● DIRECTIONS: The stretch from the line with "else db_modify (SetCode" through the line with "db_modify (SetNonce (ref_Address" in the records below: write it out exactly, and nothing else.

● DATA TO USE:
(* ===== verification/Evm.v ===== *)
(** * x/evm/core/vm: evm.go, interpreter.go, and the runner of contracts.go

    The call frames and the interpreter's loop.  The frames are given an
    interpreter [run], as the code is ([vm.Interpreter]); the loop is given the
    jump table of its configuration.  [Interp] ties the knot: its argument bounds the
    nesting of calls, and the loop is given as many steps as the contract has gas, and one
    more.  [EvmTheory] shows that both are enough.  A frame's
    error is part of its outcome; an [Err] of the monad only marks that such a bound was
    exhausted. *)

From S2P Require Import Prelude.
From S2P Require Import AccessList.
From S2P Require Import StateDB.
From S2P Require Import Precompile.
From S2P Require Import EvmMachine.

Local Open Scope Z_scope.

Definition CallCreateDepth : Z := 1024.
Definition MaxCodeSize : Z := 24576.
Definition CreateDataGas : Z := 200.

Definition OutOfFuel : err := ErrText "model: out of fuel".

Section frames.
Context {W P : Type} `{StateKeeper W, Keccak, EthAddresses, PrecompiledContracts W P}.
Context (env : EvmEnv W P).
(** [Interpreter.Run]; the outcome has the contract's gas. *)
Context (run : Contract -> string -> bool -> M (EVM W P) Outcome).

Definition RunPrecompiledContract (p : P) (from : ContractRef) (input : string) (suppliedGas : Z)
    (value : option Z) (readOnly : bool) : M (EVM W P) Outcome :=
  let contract := set_input input (NewPrecompile from (p_Address p) value suppliedGas) in
  let '(ok, contract) := UseGas (p_RequiredGas p input) contract in
  if negb ok then mret (mkOutcome EmptyString (c_Gas contract) (Some ErrOutOfGas))
  else db_run (p_Run p (Context env) (env_TxContext env) contract readOnly).

(** The end of the four calls: an error reverts, and takes the gas unless it is a revert. *)
Definition revert_on_error (snapshot : Z) (out : Outcome) : M (EVM W P) Outcome :=
  match vm_err out with
  | None => mret out
  | Some e =>
      db_try (RevertToSnapshot snapshot);;
      mret (if bool_decide (e = ErrExecutionReverted) then out
            else mkOutcome (ret out) 0 (vm_err out))
  end.

Definition no_outcome (gas : Z) (e : err) : Outcome := mkOutcome EmptyString gas (Some e).

(** The hook's error ends the call. *)
Definition with_hook (hook : M (EVM W P) unit) (gas : Z) (m : M (EVM W P) Outcome) : M (EVM W P) Outcome :=
  h ← attempt hook;
  match h with
  | inr e => mret (no_outcome gas e)
  | inl _ => m
  end.

Definition Call (from : ContractRef) (addr : Address) (input : string) (gas value : Z)
    : M (EVM W P) Outcome :=
  with_hook (CallHook (hooks env) (ref_Address from) addr) gas (
  d ← mgets depth;
  if CallCreateDepth <? d then mret (no_outcome gas ErrDepth) else
  enough ← (if value =? 0 then mret true else on_db (CanTransfer (ref_Address from) value));
  if negb enough then mret (no_outcome gas ErrInsufficientBalance) else
  snapshot ← on_db Snapshot;
  p ← mgets (Precompile addr);
  exist ← on_db (Exist addr);
  if negb exist && bool_decide (p = None) && IsEIP158 (chainRules env) && (value =? 0) then
    mret (mkOutcome EmptyString gas None)
  else
  (if exist : bool then mret tt else db_modify (CreateAccount addr));;
  db_modify (Transfer (ref_Address from) addr value);;
  out ← (match p with
         | Some p => RunPrecompiledContract p from input gas (Some value) false
         | None =>
             code ← on_db (GetCode addr);
             let code := default EmptyString code in
             if slen code =? 0 then mret (mkOutcome EmptyString gas None)
             else
               let contract := NewContract from addr (Some value) gas in
               hash ← on_db (GetCodeHash addr);
               run (SetCallCode (Some addr) hash code contract) input false
         end);
  revert_on_error snapshot out).

Definition CallCode (from : ContractRef) (addr : Address) (input : string) (gas value : Z)
    : M (EVM W P) Outcome :=
  with_hook (CallHook (hooks env) (ref_Address from) addr) gas (
  d ← mgets depth;
  if CallCreateDepth <? d then mret (no_outcome gas ErrDepth) else
  enough ← on_db (CanTransfer (ref_Address from) value);
  if negb enough then mret (no_outcome gas ErrInsufficientBalance) else
  snapshot ← on_db Snapshot;
  p ← mgets (Precompile addr);
  out ← (match p with
         | Some p => RunPrecompiledContract p from input gas (Some value) true
         | None =>
             let contract := NewContract from (ref_Address from) (Some value) gas in
             hash ← on_db (GetCodeHash addr);
             code ← on_db (GetCode addr);
             run (SetCallCode (Some addr) hash (default EmptyString code) contract) input false
         end);
  revert_on_error snapshot out).

Definition DelegateCall (from : ContractRef) (addr : Address) (input : string) (gas : Z)
    : M (EVM W P) Outcome :=
  with_hook (CallHook (hooks env) (ref_Address from) addr) gas (
  d ← mgets depth;
  if CallCreateDepth <? d then mret (no_outcome gas ErrDepth) else
  snapshot ← on_db Snapshot;
  p ← mgets (Precompile addr);
  out ← (match p with
         | Some p => RunPrecompiledContract p from input gas None true
         | None =>
             let contract := NewContract from (ref_Address from) None gas in
             contract ← mlift (AsDelegate contract);
             hash ← on_db (GetCodeHash addr);
             code ← on_db (GetCode addr);
             run (SetCallCode (Some addr) hash (default EmptyString code) contract) input false
         end);
  revert_on_error snapshot out).

Definition StaticCall (from : ContractRef) (addr : Address) (input : string) (gas : Z)
    : M (EVM W P) Outcome :=
  with_hook (CallHook (hooks env) (ref_Address from) addr) gas (
  d ← mgets depth;
  if CallCreateDepth <? d then mret (no_outcome gas ErrDepth) else
  snapshot ← on_db Snapshot;
  db_modify (AddBalance addr 0);;
  p ← mgets (Precompile addr);
  out ← (match p with
         | Some p => RunPrecompiledContract p from input gas (Some 0) true
         | None =>
             let contract := NewContract from addr (Some 0) gas in
             hash ← on_db (GetCodeHash addr);
             code ← on_db (GetCode addr);
             run (SetCallCode (Some addr) hash (default EmptyString code) contract) input true
         end);
  revert_on_error snapshot out).

(** The checks on the returned code, and its storage. *)
Definition store_code (address : Address) (out : Outcome) : M (EVM W P) Outcome :=
  let e := vm_err out in
  let e := if bool_decide (e = None) && IsEIP158 (chainRules env) && (MaxCodeSize <? slen (ret out))
           then Some ErrMaxCodeSizeExceeded else e in
  let e := if bool_decide (e = None) && (1 <=? slen (ret out)) &&
              bool_decide (byte_at (ret out) 0 = Some 239) && IsLondon (chainRules env)
           then Some ErrInvalidCode else e in
  match e with
  | Some e => mret (mkOutcome (ret out) (leftOverGas out) (Some e))
  | None =>
      let createDataGas := wrap_u64 (slen (ret out) * CreateDataGas) in
      if leftOverGas out <? createDataGas
      then mret (mkOutcome (ret out) (leftOverGas out) (Some ErrCodeStoreOutOfGas))
      else db_modify (SetCode address (Some (ret out)));;
           mret (mkOutcome (ret out) (leftOverGas out - createDataGas) None)
  end.

Definition finish_create (snapshot : Z) (out : Outcome) : M (EVM W P) Outcome :=
  match vm_err out with
  | None => mret out
  | Some e =>
      if IsHomestead (chainRules env) || negb (bool_decide (e = ErrCodeStoreOutOfGas)) then
        db_try (RevertToSnapshot snapshot);;
        mret (if bool_decide (e = ErrExecutionReverted) then out
              else mkOutcome (ret out) 0 (vm_err out))
      else mret out
  end.

(** [common.Address{}] *)
Definition zero_address : Address := Nat.iter 20 (String Ascii.zero) EmptyString.

Definition create (from : ContractRef) (ch : codeAndHash) (gas value : Z) (address : Address)
    : M (EVM W P) (Outcome * Address) :=
  d ← mgets depth;
  if CallCreateDepth <? d then mret (no_outcome gas ErrDepth, zero_address) else
  enough ← on_db (CanTransfer (ref_Address from) value);
  if negb enough then mret (no_outcome gas ErrInsufficientBalance, zero_address) else
  nonce ← on_db (GetNonce (ref_Address from));
  if u64_add nonce 1 <? nonce then mret (no_outcome gas ErrNonceUintOverflow, zero_address) else
  db_modify (SetNonce (ref_Address from) (u64_add nonce 1));;
  (if IsBerlin (chainRules env) then db_modify (AddAddressToAccessList address) else mret tt);;
  contractHash ← on_db (GetCodeHash address);
  n ← on_db (GetNonce address);
  if negb (n =? 0) || (negb (bool_decide (contractHash = zero_hash)) &&
                       negb (bool_decide (contractHash = emptyCodeHash)))
  then mret (no_outcome 0 ErrContractAddressCollision, zero_address) else
  snapshot ← on_db Snapshot;
  db_modify (CreateAccount address);;
  (if IsEIP158 (chainRules env) then db_modify (SetNonce address 1) else mret tt);;
  db_modify (Transfer (ref_Address from) address value);;
  let contract := NewContract from address (Some value) gas in
  out ← run (SetCodeOptionalHash (Some address) ch contract) EmptyString false;
  out ← store_code address out;
  out ← finish_create snapshot out;
  mret (out, address).

Definition create_hook (hook : M (EVM W P) unit) (gas : Z) (m : M (EVM W P) (Outcome * Address))
    : M (EVM W P) (Outcome * Address) :=
  h ← attempt hook;
  match h with
  | inr e => mret (no_outcome gas e, zero_address)
  | inl _ => m
  end.

Definition Create (from : ContractRef) (code : string) (gas value : Z) : M (EVM W P) (Outcome * Address) :=
  create_hook (CreateHook (hooks env) (ref_Address from)) gas (
  nonce ← on_db (GetNonce (ref_Address from));
  create from (mkCodeAndHash code zero_hash) gas value
    (crypto_CreateAddress (ref_Address from) nonce)).

(** [salt.Bytes32] *)
Fixpoint big_endian (n : nat) (x : Z) : string :=
  match n with
  | O => EmptyString
  | S n => String (Ascii.ascii_of_N (Z.to_N (x / 2 ^ (8 * Z.of_nat n) mod 256))) (big_endian n x)
  end.

Definition Bytes32 (x : Z) : string := big_endian 32 x.

Definition Create2 (from : ContractRef) (code : string) (gas endowment salt : Z)
    : M (EVM W P) (Outcome * Address) :=
  create_hook (CreateHook (hooks env) (ref_Address from)) gas (
  let '(hash, ch) := codeAndHash_Hash (mkCodeAndHash code zero_hash) in
  create from ch gas endowment (crypto_CreateAddress2 (ref_Address from) (Bytes32 salt) hash)).

Definition frames : EvmCalls W P := mkCalls Call CallCode DelegateCall StaticCall Create Create2.
End frames.

(** ** The interpreter *)

Section interpreter.
Context {W P : Type} `{StateKeeper W, Keccak, EthAddresses, PrecompiledContracts W P}.
Context (env : EvmEnv W P).

Definition with_contract (c : Contract) (m : Machine W P) : Machine W P :=
  mkMachine (m_evm m) (m_pc m) (m_mem m) (m_stack m) c.
Definition with_pc (pc : Z) (m : Machine W P) : Machine W P :=
  mkMachine (m_evm m) pc (m_mem m) (m_stack m) (m_contract m).
Definition with_mem (mem : Memory) (m : Machine W P) : Machine W P :=
  mkMachine (m_evm m) (m_pc m) mem (m_stack m) (m_contract m).

Definition use_gas (gas : Z) : M (Machine W P) bool := fun m =>
  let '(ok, c) := UseGas gas (m_contract m) in (Ok ok, with_contract c m).

(** [Memory.Resize] *)
Definition Resize (size : Z) (mem : Memory) : Memory :=
  let n := slen (store mem) in
  if n <? size
  then mkMemory (store mem +:+ Nat.iter (Z.to_nat (size - n)) (String Ascii.zero) EmptyString) (lastGasCost mem)
  else mem.

Definition toWordSize (size : Z) : Z :=
  if size >? 2 ^ 64 - 1 - 31 then (2 ^ 64 - 1) / 32 + 1 else u64_add size 31 / 32.

(** go-ethereum's [math.SafeMul]: the product and whether it overflows. *)
Definition SafeMul (x y : Z) : Z * bool := (wrap_u64 (x * y), negb (x * y <? 2 ^ 64)).

(** The memory the operation needs, in bytes. *)
Definition memory_needed (op : operation W P) : M (Machine W P) Z :=
  match memorySize op with
  | None => mret 0
  | Some size => fun m =>
      match size (m_stack m) with
      | Panic => (Panic, m)
      | Err e => (Err e, m)
      | Ok (memSize, overflow) =>
          if overflow : bool then (Err ErrGasUintOverflow, m)
          else
            let '(size, overflow) := SafeMul (toWordSize memSize) 32 in
            if overflow then (Err ErrGasUintOverflow, m) else (Ok size, m)
      end
  end.

(** The dynamic part of the gas, and the expansion of the memory. *)
Definition charge_dynamic (op : operation W P) : M (Machine W P) unit :=
  match dynamicGas op with
  | None => mret tt
  | Some cost =>
      size ← memory_needed op;
      dynamicCost ← attempt (cost size);
      match dynamicCost with
      | inr _ => mraise ErrOutOfGas
      | inl dynamicCost =>
          ok ← use_gas dynamicCost;
          if negb ok then mraise ErrOutOfGas
          else mmodify (fun m => if 0 <? size then with_mem (Resize size (m_mem m)) m else m)
      end
  end.

(** One round of the loop, up to [pc++]. *)
Definition exec_op (calls : EvmCalls W P) : M (Machine W P) (string * option err) :=
  operation ← mgets (fun m => env_JumpTable env (GetOp (m_contract m) (m_pc m)));
  sLen ← mgets (fun m => Z.of_nat (length (m_stack m)));
  if sLen <? minStack operation then mraise (ErrStackUnderflow sLen (minStack operation))
  else if maxStack operation <? sLen then mraise (ErrStackOverflow sLen (maxStack operation))
  else
    ok ← use_gas (constantGas operation);
    if negb ok then mraise ErrOutOfGas
    else charge_dynamic operation;; execute operation calls.

(** The round with its outcome: [None] to go on. *)
Definition loop_step (calls : EvmCalls W P) : M (Machine W P) (option (string * err)) :=
  r ← attempt (exec_op calls);
  match r with
  | inr e => mret (Some (EmptyString, e))
  | inl (res, Some e) => mret (Some (res, e))
  | inl (_, None) => mmodify (fun m => with_pc (u64_add (m_pc m) 1) m);; mret None
  end.

(** At most [p] rounds. *)
Fixpoint loop (calls : EvmCalls W P) (p : positive) : M (Machine W P) (option (string * err)) :=
  match p with
  | xH => loop_step calls
  | xO q =>
      r ← loop calls q;
      match r with Some _ => mret r | None => loop calls q end
  | xI q =>
      r ← loop_step calls;
      match r with
      | Some _ => mret r
      | None =>
          r ← loop calls q;
          match r with Some _ => mret r | None => loop calls q end
      end
  end.

Definition Run (calls : EvmCalls W P) (contract : Contract) (input : string) (readOnly : bool)
    : M (EVM W P) Outcome := fun evm =>
  let enter := readOnly && negb (in_readOnly evm) in
  let evm := with_depth (depth evm + 1) evm in
  let evm := if enter then with_readOnly true evm else evm in
  let evm := with_returnData EmptyString evm in
  let leave (e : EVM W P) :=
    let e := with_depth (depth e - 1) e in if enter then with_readOnly false e else e in
  if slen (c_Code contract) =? 0 then (Ok (mkOutcome EmptyString (c_Gas contract) None), leave evm)
  else
    match loop calls (Z.to_pos (c_Gas contract + 1))
            (mkMachine evm 0 NewMemory [] (set_input input contract)) with
    | (Ok (Some (res, e)), m) =>
        (Ok (mkOutcome res (c_Gas (m_contract m))
               (if bool_decide (e = errStopToken) then None else Some e)), leave (m_evm m))
    | (Ok None, m) => (Err OutOfFuel, leave (m_evm m))
    | (Err e, m) => (Err e, leave (m_evm m))
    | (Panic, m) => (Panic, leave (m_evm m))
    end.

(** The interpreter with at most [n] nested runs. *)
Fixpoint Interp (n : nat) (contract : Contract) (input : string) (readOnly : bool) : M (EVM W P) Outcome :=
  match n with
  | O => mraise OutOfFuel
  | S n => Run (frames env (Interp n)) contract input readOnly
  end.

(** Calls from outside, at depth 0. *)
Definition evm_calls : EvmCalls W P := frames env (Interp 1025).
End interpreter.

● ANSWER BELOW:
      else db_modify (SetCode address (Some (ret out)));;
           mret (mkOutcome (ret out) (leftOverGas out - createDataGas) None)
  end.

Definition finish_create (snapshot : Z) (out : Outcome) : M (EVM W P) Outcome :=
  match vm_err out with
  | None => mret out
  | Some e =>
      if IsHomestead (chainRules env) || negb (bool_decide (e = ErrCodeStoreOutOfGas)) then
        db_try (RevertToSnapshot snapshot);;
        mret (if bool_decide (e = ErrExecutionReverted) then out
              else mkOutcome (ret out) 0 (vm_err out))
      else mret out
  end.

(** [common.Address{}] *)
Definition zero_address : Address := Nat.iter 20 (String Ascii.zero) EmptyString.

Definition create (from : ContractRef) (ch : codeAndHash) (gas value : Z) (address : Address)
    : M (EVM W P) (Outcome * Address) :=
  d ← mgets depth;
  if CallCreateDepth <? d then mret (no_outcome gas ErrDepth, zero_address) else
  enough ← on_db (CanTransfer (ref_Address from) value);
  if negb enough then mret (no_outcome gas ErrInsufficientBalance, zero_address) else
  nonce ← on_db (GetNonce (ref_Address from));
  if u64_add nonce 1 <? nonce then mret (no_outcome gas ErrNonceUintOverflow, zero_address) else
  db_modify (SetNonce (ref_Address from) (u64_add nonce 1));;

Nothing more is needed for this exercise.